Right after Shawn died, I was talking to a girlfriend of mine about how I missed going out to dinner. “We can go out anytime,” she said. “If it’s easier, we can just go out with all of the women.”
She was trying to be compassionate. She understood that it could be hard for me to go out with a group of couples, especially so recently after Shawn died.
But I didn’t want that, and I told her so. The men in our group – they are my friends too.
I appreciated that she was trying to be mindful of my feelings. But what I appreciated even more was that she asked me what I wanted to do. She didn’t just assume how I might feel.
Some widows don’t want to be around couples. And to be fair, it’s not always easy for me to be the only single person in a packed room of happily chatting duos. But – and this is important – it’s worse for me to feel excluded.
I’ll give you an example. For a long time after Shawn died, none of my girlfriends would talk to me about any disagreements they had with their husbands. They were trying to be thoughtful, and also I’m sure they imagined that it could be annoying for me to hear about such trivial issues when I was dealing with tragic loss.
I appreciated it at first. But as time went on, I noticed when people would fall silent when I entered a room. I noticed when it was obvious that the conversation shifted when I joined a group at a party. I started to feel like I didn’t really know about other people’s lives. I started to feel like an outsider in the world of couples that surrounded me.
I told my friends Beth and Brian this the other afternoon as we all drank wine in their kitchen. Beth nodded along. Brian listened intently, and then said, “I think I understand now. Everyone is trying to help and make you feel better by not discussing their relationships and not always inviting you to events comprised just of couples. But that doesn’t make you feel better. It makes you feel excluded.”
“Yes,” I told him, “exactly.”
So what is a friend of mine (or any grieving widow) to do?

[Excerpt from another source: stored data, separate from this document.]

Lemma analyze_pair_sound env acc step :
  (length (analyze_pair env acc step).1 ≤ 2)%nat
  ∧ ∀ acc', (analyze_pair env acc step).2 = Ok acc' →
            analysis_sound acc →
            analysis_sound acc' ∧ length acc'.1 = S (length acc.1).
Proof.
  unfold analyze_pair, execute_with, lift. destruct step as [prev curr].
  destruct (row_item "version_id" prev) as [prev_id|]; cbn; [|split; [lia|done]].
  destruct (row_item "version_id" curr) as [curr_id|]; cbn; [|split; [lia|done]].
  destruct (db_execute_params env hcp_sql prev_id) as [prev_rows|]; cbn;
    [|split; [lia|done]].
  destruct (hcp_set prev_rows) as [prev_hcps|]; cbn; [|split; [lia|done]].
  destruct (db_execute_params env hcp_sql curr_id) as [curr_rows|]; cbn;
    [|split; [lia|done]].
  destruct (hcp_set curr_rows) as [curr_hcps|]; cbn; [|split; [lia|done]].
  destruct (row_item "version_number" prev) as [from_number|]; cbn; [|split; [lia|done]].
  destruct (row_item "version_number" curr) as [to_number|]; cbn; [|split; [lia|done]].
  split; [lia|]. intros acc' [= <-] [Hall Hbound]. cbn [fst snd].
  set (total := Z.of_nat (length (list_difference curr_hcps prev_hcps))
                + Z.of_nat (length (list_difference prev_hcps curr_hcps))).
  split; [|rewrite length_app; cbn; lia].
  assert (Htotal : 0 ≤ total) by (unfold total; lia).
  destruct (Z.ltb_spec (md_total acc.2) total) as [Hlt|Hge];
    unfold analysis_sound; cbn [fst snd md_total].
  - split; [|lia]. apply Forall_app. split.
    + eapply Forall_impl; [exact Hall|]. cbn beta. intros c (? & ? & ? & ?).
      repeat split; try done. lia.
    + apply Forall_singleton. cbn. fold total. lia.
  - split; [|done]. apply Forall_app. split; [done|].
    apply Forall_singleton. cbn. fold total. lia.
Qed.

Lemma analyze_pairs_sound env pairs acc :
  analysis_sound acc →
  analysis_sound (analyze_pairs env acc pairs).2
  ∧ (length (analyze_pairs env acc pairs).2.1 ≤ length acc.1 + length pairs)%nat
  ∧ (length (analyze_pairs env acc pairs).1 ≤ 2 * length pairs)%nat.
Proof.
  revert acc. induction pairs as [|step pairs IH]; intros acc Hacc.
  { cbn. split; [done|]. split; lia. }
  cbn [analyze_pairs].
  destruct (analyze_pair_sound env acc step) as [Hevents Hstep].
  destruct (analyze_pair env acc step) as [events [acc'|e]]; cbn [fst snd] in *.
  - destruct (Hstep acc' eq_refl Hacc) as [Hacc' Hlen].
    destruct (IH acc' Hacc') as (Hfinal & Hcount & Hsent).
    destruct (analyze_pairs env acc' pairs) as [events' final]. cbn [fst snd] in *.
    cbn [length]. split; [done|]. split; [lia|]. rewrite length_app. lia.
  - cbn [length]. split; [done|]. split; lia.
Qed.
(** ** Removal *)

(** C7: when [item] is not in the mapping, [remove_item(item, qty)]
    returns (it does not raise), leaves [stock_data] as it was, so with
    the same size and contents, and logs one message at error level, the
    text of the [KeyError] it raised and caught. *)
Theorem remove_item_absent (s : state) (d : Dict.t) (item : string)
    (qty : Z) :
  stock_data s = PyDict d ->
  Dict.get d item = None ->
  exists s',
    remove_item item qty s = Returned tt s' /\
    stock_data s' = stock_data s /\
    log s' = log s ++ [(ERROR, Str (KeyError (Item_not_found item)))] /\
    files s' = files s.
Proof.
  intros Hd Hg. rewrite (remove_item_dict s d Hd), Hg.
  eexists. split; [reflexivity|]. by destruct s.
Qed.

Lemma remove_item_absent_witness :
  exists s',
    remove_item "orange" 1 sample = Returned tt s' /\
    stock_data s' = stock_data sample /\
    log s' = log sample ++
               [(ERROR, Str (KeyError (Item_not_found "orange")))] /\
    files s' = files sample.
Proof.
  apply (remove_item_absent sample
           [("apple", PyInt 7); ("banana", PyInt 5)] "orange" 1);
    reflexivity.
Defined.

(** C5: when [item] is in the mapping with the integer [previous],
    [remove_item(item, qty)] returns and [get_qty(item)] then answers 0 if
    [previous - qty <= 0], the key having been deleted, and
    [previous - qty] otherwise. *)
Theorem remove_item_then_get_qty (s : state) (d : Dict.t) (item : string)
    (previous qty : Z) :
  stock_data s = PyDict d ->
  Dict.get d item = Some (PyInt previous) ->
  exists s',
    remove_item item qty s = Returned tt s' /\
    get_qty item s' =
      Returned (PyInt (if previous - qty <=? 0 then 0 else previous - qty))
        s' /\
    (previous - qty <= 0 -> absent s' item).
Proof.
  intros Hd Hg. rewrite (remove_item_dict s d Hd), Hg. simpl.
  destruct (Z.leb_spec (previous - qty) 0) as [Hle|Hgt].
  - eexists. split; [reflexivity|]. split.
    + erewrite get_qty_dict by (by destruct s).
      by rewrite DictFacts.get_del_same.
    + intros _. eexists. split; [by destruct s|].
      apply DictFacts.get_del_same.
  - eexists. split; [reflexivity|]. split; [|lia].
    erewrite get_qty_dict by (by destruct s).
    by rewrite DictFacts.get_set_same.
Qed.

Lemma remove_item_then_get_qty_witness :
  exists s',
    remove_item "apple" 3 sample = Returned tt s' /\
    get_qty "apple" s' = Returned (PyInt 4) s' /\
    (7 - 3 <= 0 -> absent s' "apple").
Proof.
  apply (remove_item_then_get_qty sample
           [("apple", PyInt 7); ("banana", PyInt 5)] "apple" 7 3);
    reflexivity.
Defined.

(** C10: whenever [remove_item(item, qty)] returns, [item] is either
    not in the mapping or mapped to an integer above 0, whatever value it
    had and whatever the sign of [qty].  The call does return when the
    value of [item] is a number [x]: then [x - qty] is stored if it is
    above 0 and the key is deleted otherwise. *)
Theorem remove_item_leaves_absent_or_positive (s : state) (d : Dict.t)
    (item : string) (qty : Z) :
  stock_data s = PyDict d ->
  (forall s', remove_item item qty s = Returned tt s' ->
     absent s' item \/ exists q, present s' item (PyInt q) /\ 0 < q) /\
  (forall v x, Dict.get d item = Some v -> as_int v = Some x ->
     exists s',
       remove_item item qty s = Returned tt s' /\
       if 0 <? x - qty
       then present s' item (PyInt (x - qty))
       else absent s' item).
Proof.
  intros Hd. rewrite (remove_item_dict s d Hd). split.
  - intros s'. destruct (Dict.get d item) as [v|] eqn:Hg.
    + destruct (as_int v) as [x|]; [|discriminate].
      destruct (Z.leb_spec (x - qty) 0) as [Hle|Hgt]; intros [= <-].
      * left. eexists. split; [reflexivity|].
        apply DictFacts.get_del_same.
      * right. exists (x - qty). split; [|done].
        eexists. split; [reflexivity|]. apply DictFacts.get_set_same.
    + intros [= <-]. left. exists d. split; [by destruct s|done].
  - intros v x -> ->.
    destruct (Z.leb_spec (x - qty) 0) as [Hle|Hgt];
      (eexists; split; [reflexivity|]).
    + destruct (Z.ltb_spec 0 (x - qty)); [lia|].
      eexists. split; [reflexivity|]. apply DictFacts.get_del_same.
    + destruct (Z.ltb_spec 0 (x - qty)); [|lia].
      eexists. split; [reflexivity|]. apply DictFacts.get_set_same.
Qed.

Lemma remove_item_leaves_absent_or_positive_witness :
  (forall s', remove_item "apple" 9 sample = Returned tt s' ->
     absent s' "apple" \/
     exists q, present s' "apple" (PyInt q) /\ 0 < q) /\
  (forall v x,
     Dict.get [("apple", PyInt 7); ("banana", PyInt 5)] "apple" = Some v ->
     as_int v = Some x ->
     exists s',
       remove_item "apple" 9 sample = Returned tt s' /\
       if 0 <? x - 9
       then present s' "apple" (PyInt (x - 9))
       else absent s' "apple").
Proof.
  apply (remove_item_leaves_absent_or_positive sample
           [("apple", PyInt 7); ("banana", PyInt 5)] "apple" 9).
  reflexivity.
Defined.

(** ** Addition *)

(** C8, as stated, fails: [add_item(0, 5)] has an item that is not a
    string, yet nothing is logged; the test [if not item] returns before
    the type checks are reached. *)
Lemma add_item_falsy_item_is_silent :
  isinstance_str (PyInt 0) = false /\
  ~ rejected_with_error (PyInt 0) (PyInt 5).
Proof.
  split; [reflexivity|]. intros Hrej.
  destruct (Hrej sample None EmptyString) as (r & s' & m & Hrun & _ & Hlog).
  injection Hrun as _ <-. discriminate Hlog.
Qed.

(** C8, amended: with an [item] that is not a string or a [qty] that is
    not an integer, [add_item] returns, and [stock_data] and the files are
    as before; when [item] is truthy one message at error level has been
    logged, and when it is falsy (empty, zero, [None], [False]) nothing
    has. *)
Theorem add_item_wrong_types (s : state) (item qty : pyval)
    (logs : option (list message)) (now : string) :
  isinstance_str item = false \/ isinstance_int qty = false ->
  exists r s',
    add_item item qty logs now s = Returned r s' /\
    stock_data s' = stock_data s /\
    files s' = files s /\
    if truthy item
    then exists m, log s' = log s ++ [(ERROR, m)]
    else log s' = log s.
Proof.
  intros Hty. unfold add_item.
  destruct (truthy item) eqn:Ht; simpl.
  - destruct item; simpl in *;
      try (do 2 eexists; run; repeat split; by eexists).
    destruct Hty as [Hty|Hty]; [discriminate|]. rewrite Hty. simpl.
    do 2 eexists; run; repeat split; by eexists.
  - by do 2 eexists.
Qed.

Lemma add_item_wrong_types_witness :
  exists r s',
    add_item (PyInt 123) (PyStr "ten") None "now" sample = Returned r s' /\
    stock_data s' = stock_data sample /\
    files s' = files sample /\
    exists m, log s' = log sample ++ [(ERROR, m)].
Proof.
  apply (add_item_wrong_types sample (PyInt 123) (PyStr "ten") None "now").
  left. reflexivity.
Defined.

(** C4, as stated, fails for the empty item name: [add_item("", 5)] on
    a fresh ledger is a call with a positive integer quantity, and
    [get_qty("")] afterwards answers 0, not 5; the test [if not item]
    drops the call. *)
Lemma add_item_empty_name_is_dropped :
  let calls := [mkAddition EmptyString 5 None "now"] in
  Forall (fun c => 0 < add_qty c) calls /\
  ~ sums_up calls EmptyString.
Proof.
  split; [by repeat constructor|]. intros Hsum.
  destruct (Hsum ∅ false) as (s & Hrun & Hget).
  injection Hrun as <-. discriminate Hget.
Qed.

Section Sums.
Import DictFacts.

Lemma quantity_integral d item :
  integral d -> quantity d item = PyInt (held d item).
Proof.
  intros Hd. unfold quantity, held.
  destruct (Dict.get d item) as [v|] eqn:Hg; [|done].
  apply get_elem_of in Hg. unfold integral in Hd.
  rewrite Forall_forall in Hd.
  destruct (Hd _ Hg) as [q Hq]. simpl in Hq. by subst v.
Qed.

Lemma add_item_integral s d (c : addition) :
  stock_data s = PyDict d -> integral d ->
  exists logs s' d',
    add_item (PyStr (add_name c)) (PyInt (add_qty c)) (add_logs c)
      (add_now c) s = Returned logs s' /\
    stock_data s' = PyDict d' /\
    integral d' /\
    forall item, item <> EmptyString ->
      held d' item =
        held d item + (if String.eqb (add_name c) item then add_qty c else 0).
Proof.
  intros Hs Hd.
  destruct (String.eqb_spec (add_name c) EmptyString) as [He|Hne].
  - rewrite He. do 2 eexists. exists d. split; [reflexivity|].
    split; [done|]. split; [done|].
    intros item Hi. destruct (String.eqb_spec EmptyString item); [done|lia].
  - rewrite (add_item_dict s d Hs) by done. cbn [as_int].
    fold (quantity d (add_name c)). rewrite quantity_integral by done.
    cbn. do 3 eexists. split; [reflexivity|]. split; [reflexivity|]. split.
    + apply Forall_set; [done|]. by eexists.
    + intros item _. unfold held at 1.
      destruct (String.eqb_spec (add_name c) item) as [<-|Hother].
      * by rewrite get_set_same.
      * rewrite get_set_other by done. fold (held d item). lia.
Qed.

I guess there’s one thing that can always help: ask. And then ask again. Because sometimes we change our minds. And sometimes our feelings on any given topic can evolve. In the beginning it may be hard to be around couples, and later it could be easier. Or vice versa. Either way, it’s really hard to convey this to friends if they don’t ask. It’s even hard for me, and I’m an extrovert.

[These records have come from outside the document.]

(** * Flipkart Minutes tool facade (src/mcp-server/mcp_server.py)

    A shallow embedding of the facade operations of [mcp_server.py] and
    of the recommendation deriver, with the properties the specification
    states about them.

    Layout:
    - [Py]: the fragment of Python's data model the module computes with
      (JSON values as parsed by [res.json()], truthiness, [dict.get],
      subscripting, comparison, arithmetic, [round], string helpers);
    - [Http]: requests, responses and the remote service as a transition
      function on an abstract remote state; the facade's computations are
      written in a state-and-exception monad that records every request;
    - [Facade]: the functions of the source, under their own names;
    - [Obs]: what the statements observe of a run, and the notions of the
      specification (discount formula, co-occurrence counts);
    - [Scenario]: concrete remote services on which the facade is run;
    - the properties, one module per component ([Binary64] holds the
      rounding lemmas the discount needs): first those the
      specification states, then (from [Exchange] on) further properties
      of the session, the pass-through tools, the product tools, the cart
      view and the deriver.

    Conventions of the embedding:
    - an exception is a value [Raise e] of the monad; only exceptions
      derived from [Exception] are modelled, which is what the [except]
      clauses of the source catch;
    - [print] is ignored;
    - the remote service is arbitrary: every theorem holds for every
      transition function [handle], a reply being a transport failure
      ([None]) or a response whose body may or may not parse as JSON;
    - redirects and time-outs happen inside the transport: a request that
      times out is a transport failure, a redirected GET is one exchange;
    - the text Python prints for floats and containers is a parameter
      ([py_repr], [grouped_of_float]); everything else is computed. *)

From Stdlib Require Import ZArith List String Ascii Bool Lia.
From Stdlib Require Import SpecFloat DecimalString.
Import ListNotations.

Set Warnings "-register-all".

Local Open Scope string_scope.
Local Open Scope list_scope.
Local Open Scope Z_scope.

(** ** Python values and builtins *)

Module Py.

(** A value produced by [json.loads]: [None], [bool], [int], [float]
    (binary64, in the Standard Library's specification format), [str],
    [list], and [dict] as an association list in insertion order. *)
Inductive json : Type :=
| JNull
| JBool (b : bool)
| JInt (n : Z)
| JFloat (f : spec_float)
| JStr (s : string)
| JArr (l : list json)
| JObj (kv : list (string * json)).

(** The exceptions the module can meet; all derive from [Exception]. *)
Inductive exn : Type :=
| HTTPError            (* httpx transport failure *)
| JSONDecodeError      (* res.json() on a body that is not JSON *)
| AttributeError
| KeyError
| TypeError
| ValueError
| IndexError
| ZeroDivisionError
| OverflowError.

Inductive result (A : Type) : Type :=
| Ok (a : A)
| Raise (e : exn).
Arguments Ok {A} a.
Arguments Raise {A} e.

Definition rbind {A B} (r : result A) (k : A -> result B) : result B :=
  match r with
  | Ok a => k a
  | Raise e => Raise e
  end.

Declare Scope res_scope.
Delimit Scope res_scope with res.
Notation "x <-? c ;; k" := (rbind c (fun x => k))
  (at level 61, c at next level, right associativity) : res_scope.

(** *** Numbers *)

Definition prec : Z := 53.
Definition emax : Z := 1024.

Inductive num : Type :=
| NInt (n : Z)
| NFloat (f : spec_float).

(** [bool] is a subclass of [int]. *)
Definition as_num (j : json) : option num :=
  match j with
  | JBool b => Some (NInt (if b then 1 else 0))
  | JInt n => Some (NInt n)
  | JFloat f => Some (NFloat f)
  | _ => None
  end.

(** [float(n)]: round to nearest even, [OverflowError] beyond the range. *)
Definition float_of_int (n : Z) : result spec_float :=
  match binary_normalize prec emax n 0 false with
  | S754_infinity _ => Raise OverflowError
  | f => Ok f
  end.

Definition to_float (x : num) : result spec_float :=
  match x with
  | NInt n => float_of_int n
  | NFloat f => Ok f
  end.

(** Python compares an [int] with a [float] exactly. *)
Definition cmp_int_float (n : Z) (f : spec_float) : option comparison :=
  match f with
  | S754_nan => None
  | S754_infinity s => Some (if s then Gt else Lt)
  | S754_zero _ => Some (n ?= 0)
  | S754_finite s m e =>
      let v := if s then Zneg m else Zpos m in
      Some (if 0 <=? e then n ?= v * 2 ^ e else n * 2 ^ (- e) ?= v)
  end.

Definition num_compare (x y : num) : option comparison :=
  match x, y with
  | NInt a, NInt b => Some (a ?= b)
  | NFloat a, NFloat b => SFcompare a b
  | NInt a, NFloat b => cmp_int_float a b
  | NFloat a, NInt b => option_map CompOpp (cmp_int_float b a)
  end.

Definition num_eqb (x y : num) : bool :=
  match num_compare x y with Some Eq => true | _ => false end.

Definition num_gtb (x y : num) : bool :=
  match num_compare x y with Some Gt => true | _ => false end.

Definition is_zero_float (f : spec_float) : bool :=
  match f with S754_zero _ => true | _ => false end.

(** [x - y]. *)
Definition num_sub (x y : num) : result num :=
  match x, y with
  | NInt a, NInt b => Ok (NInt (a - b))
  | _, _ =>
      (a <-? to_float x ;; b <-? to_float y ;;
       Ok (NFloat (SFsub prec emax a b)))%res
  end.

(** [x * y]. *)
Definition num_mul (x y : num) : result num :=
  match x, y with
  | NInt a, NInt b => Ok (NInt (a * b))
  | _, _ =>
      (a <-? to_float x ;; b <-? to_float y ;;
       Ok (NFloat (SFmul prec emax a b)))%res
  end.

(** The integer [n] as an exact (unrounded) significand with exponent 0. *)
Definition exact_of_int (n : Z) : spec_float :=
  match n with
  | Z0 => S754_zero false
  | Zpos p => S754_finite false p 0
  | Zneg p => S754_finite true p 0
  end.

(** [x / y]: true division.  Between two [int]s the quotient is rounded
    once, to nearest even; a zero divisor raises. *)
Definition num_truediv (x y : num) : result num :=
  match x, y with
  | NInt a, NInt b =>
      if b =? 0 then Raise ZeroDivisionError
      else match SFdiv prec emax (exact_of_int a) (exact_of_int b) with
           | S754_infinity _ => Raise OverflowError
           | q => Ok (NFloat q)
           end
  | _, _ =>
      (a <-? to_float x ;; b <-? to_float y ;;
       if is_zero_float b then Raise ZeroDivisionError
       else Ok (NFloat (SFdiv prec emax a b)))%res
  end.

(** Round half to even of [m / 2^k], for [k > 0]. *)
Definition round_half_even_shift (m : Z) (k : Z) : Z :=
  let d := 2 ^ k in
  let q := m / d in
  let r := m mod d in
  match 2 * r ?= d with
  | Lt => q
  | Gt => q + 1
  | Eq => if Z.even q then q else q + 1
  end.

(** [round(x)] with one argument: an [int], ties to even. *)
Definition num_round (x : num) : result Z :=
  match x with
  | NInt n => Ok n
  | NFloat S754_nan => Raise ValueError
  | NFloat (S754_infinity _) => Raise OverflowError
  | NFloat (S754_zero _) => Ok 0
  | NFloat (S754_finite s m e) =>
      let a := if 0 <=? e then Zpos m * 2 ^ e
               else round_half_even_shift (Zpos m) (- e) in
      Ok (if s then - a else a)
  end.

Definition json_of_num (x : num) : json :=
  match x with
  | NInt n => JInt n
  | NFloat f => JFloat f
  end.

(** *** Truthiness, dictionaries, subscripting *)

Definition truthy (j : json) : bool :=
  match j with
  | JNull => false
  | JBool b => b
  | JInt n => negb (n =? 0)
  | JFloat f => negb (is_zero_float f)
  | JStr s => negb (String.eqb s "")
  | JArr l => match l with [] => false | _ => true end
  | JObj kv => match kv with [] => false | _ => true end
  end.

Fixpoint dict_get (kv : list (string * json)) (k : string) : option json :=
  match kv with
  | [] => None
  | (k', v) :: rest => if String.eqb k' k then Some v else dict_get rest k
  end.

(** [d[k] = v]: an existing key keeps its position. *)
Fixpoint dict_set (kv : list (string * json)) (k : string) (v : json)
  : list (string * json) :=
  match kv with
  | [] => [(k, v)]
  | (k', v') :: rest =>
      if String.eqb k' k then (k', v) :: rest
      else (k', v') :: dict_set rest k v
  end.

(** [x.get(k, d)]: only a [dict] has the method. *)
Definition get_default (x : json) (k : string) (d : json) : result json :=
  match x with
  | JObj kv => Ok (match dict_get kv k with Some v => v | None => d end)
  | _ => Raise AttributeError
  end.

(** [x.get(k)]. *)
Definition get (x : json) (k : string) : result json :=
  get_default x k JNull.

(** [x[k]] with a string key. *)
Definition index (x : json) (k : string) : result json :=
  match x with
  | JObj kv => match dict_get kv k with
               | Some v => Ok v
               | None => Raise KeyError
               end
  | _ => Raise TypeError
  end.

(** [x[k] = v] on a [dict]. *)
Definition set_item (x : json) (k : string) (v : json) : result json :=
  match x with
  | JObj kv => Ok (JObj (dict_set kv k v))
  | _ => Raise TypeError
  end.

Another option? Figure out a third way. My friend Becky did this the other day with an invitation she sent out. She didn’t know it at the time, but the invite made me cry (in a good way.)
As background, for many years a group of us have thrown a school fundraising party (you can see my blog post on the last one here.) There were 4 couples who threw the party together. Now the invite should be from 3 couples plus me.
Instead, Becky signed the invitation from all of us without our last names, with the women listed first followed by the men. We became not 3 couples + Marjorie but instead just 7 people throwing a party. It read like this:
“90’s Party Hosts: Becky, Katy, Marjorie, Meg, Josh, Reynolds and Kevin”
I know it’s a little thing. But it’s those little things that make me feel a part of my community, rather than feeling like an outsider.
It takes extra effort to think like this. I certainly don’t expect everyone to constantly recalibrate their lives to accommodate my daily emotions and I don’t want friends walking on eggshells to make sure they don’t upset me. That makes me feel even more excluded.
What I think is really helpful, for me and for many others who might be in a similar situation, is when other people around me take an extra second to imagine what it might be like to be in my shoes.
I think we could all do this a little bit more. Not just for widows, but for anyone who might be sitting on the sidelines.
I have a million examples of people doing this for me. In fact, just recently, I was at a costume party with a group of my friends. We were going to another party down the street, and people were slowly trickling out.
I wasn’t sure who I was going to leave with. I scanned the room. At that moment, Beth came up behind me.
“Brian and I are leaving now,” she said. “Do you want to walk with us?”
I did. We left, and walked – just the three of us – up to the next party. Brian took a few photos of Beth and I in our costumes and we all laughed about the fake mustache of another party-goer.
I was not a third wheel that night. I was simply their friend.